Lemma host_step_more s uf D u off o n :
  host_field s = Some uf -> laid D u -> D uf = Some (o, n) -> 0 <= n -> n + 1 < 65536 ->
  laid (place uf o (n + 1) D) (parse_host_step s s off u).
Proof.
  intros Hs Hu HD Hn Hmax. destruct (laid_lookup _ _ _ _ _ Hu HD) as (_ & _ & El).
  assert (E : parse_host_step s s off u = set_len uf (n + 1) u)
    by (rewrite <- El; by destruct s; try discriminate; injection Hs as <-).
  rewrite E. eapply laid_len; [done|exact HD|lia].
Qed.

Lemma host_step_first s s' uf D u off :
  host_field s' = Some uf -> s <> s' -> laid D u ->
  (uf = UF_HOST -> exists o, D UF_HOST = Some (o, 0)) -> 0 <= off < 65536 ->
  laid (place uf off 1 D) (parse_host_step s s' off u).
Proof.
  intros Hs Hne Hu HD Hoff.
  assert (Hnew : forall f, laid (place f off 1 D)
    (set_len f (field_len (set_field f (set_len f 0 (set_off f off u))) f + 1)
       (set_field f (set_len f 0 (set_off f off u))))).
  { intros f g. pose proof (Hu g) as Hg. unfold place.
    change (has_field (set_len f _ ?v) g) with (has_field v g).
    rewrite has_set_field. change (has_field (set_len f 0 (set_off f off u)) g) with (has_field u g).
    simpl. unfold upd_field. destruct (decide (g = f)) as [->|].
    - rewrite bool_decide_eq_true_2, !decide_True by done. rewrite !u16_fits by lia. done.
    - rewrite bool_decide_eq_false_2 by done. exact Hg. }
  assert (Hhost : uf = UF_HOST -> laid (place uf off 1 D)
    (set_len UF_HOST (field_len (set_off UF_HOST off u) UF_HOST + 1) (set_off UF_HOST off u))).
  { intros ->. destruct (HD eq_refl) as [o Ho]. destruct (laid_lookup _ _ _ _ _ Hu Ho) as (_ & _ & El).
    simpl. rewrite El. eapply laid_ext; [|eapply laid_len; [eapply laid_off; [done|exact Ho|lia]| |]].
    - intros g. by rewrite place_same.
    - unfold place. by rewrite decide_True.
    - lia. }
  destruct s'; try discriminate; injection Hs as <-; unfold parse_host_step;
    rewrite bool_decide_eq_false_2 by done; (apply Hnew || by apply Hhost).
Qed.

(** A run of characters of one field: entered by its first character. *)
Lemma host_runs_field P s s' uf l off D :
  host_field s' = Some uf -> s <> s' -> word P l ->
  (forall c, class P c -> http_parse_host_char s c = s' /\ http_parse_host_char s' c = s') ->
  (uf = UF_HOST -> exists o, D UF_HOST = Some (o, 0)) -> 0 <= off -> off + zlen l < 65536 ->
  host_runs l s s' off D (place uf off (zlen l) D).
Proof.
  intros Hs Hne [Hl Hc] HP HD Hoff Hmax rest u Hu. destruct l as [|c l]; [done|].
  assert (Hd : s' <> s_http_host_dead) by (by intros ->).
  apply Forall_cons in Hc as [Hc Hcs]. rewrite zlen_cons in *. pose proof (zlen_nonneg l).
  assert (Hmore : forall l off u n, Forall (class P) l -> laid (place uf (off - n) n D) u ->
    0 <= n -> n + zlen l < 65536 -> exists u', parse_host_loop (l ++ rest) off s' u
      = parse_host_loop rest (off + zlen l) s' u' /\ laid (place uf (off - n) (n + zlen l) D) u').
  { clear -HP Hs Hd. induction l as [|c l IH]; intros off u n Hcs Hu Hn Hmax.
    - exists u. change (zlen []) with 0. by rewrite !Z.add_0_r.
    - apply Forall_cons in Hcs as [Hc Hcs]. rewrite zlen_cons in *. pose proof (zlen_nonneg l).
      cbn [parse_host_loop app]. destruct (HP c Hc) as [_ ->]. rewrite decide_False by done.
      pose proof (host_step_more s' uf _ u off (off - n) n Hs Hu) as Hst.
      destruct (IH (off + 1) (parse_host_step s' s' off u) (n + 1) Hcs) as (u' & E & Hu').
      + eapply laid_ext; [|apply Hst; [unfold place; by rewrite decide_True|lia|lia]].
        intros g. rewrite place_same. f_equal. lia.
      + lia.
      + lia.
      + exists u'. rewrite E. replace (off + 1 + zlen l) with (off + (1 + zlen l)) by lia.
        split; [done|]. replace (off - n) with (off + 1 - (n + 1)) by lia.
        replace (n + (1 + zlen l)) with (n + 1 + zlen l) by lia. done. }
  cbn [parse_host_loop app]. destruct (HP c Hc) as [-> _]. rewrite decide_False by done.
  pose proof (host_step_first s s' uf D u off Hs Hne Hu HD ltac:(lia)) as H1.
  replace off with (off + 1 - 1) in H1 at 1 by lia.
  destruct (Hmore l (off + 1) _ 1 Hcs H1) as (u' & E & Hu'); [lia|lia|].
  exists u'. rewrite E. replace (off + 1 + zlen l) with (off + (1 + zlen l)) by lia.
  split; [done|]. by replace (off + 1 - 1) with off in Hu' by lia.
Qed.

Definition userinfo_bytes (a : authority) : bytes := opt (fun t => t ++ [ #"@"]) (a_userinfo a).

· · · · ·

> [Work task]
In the data, count the lines that include the string "class", then give that number and nothing more.

> [Response to this task]
2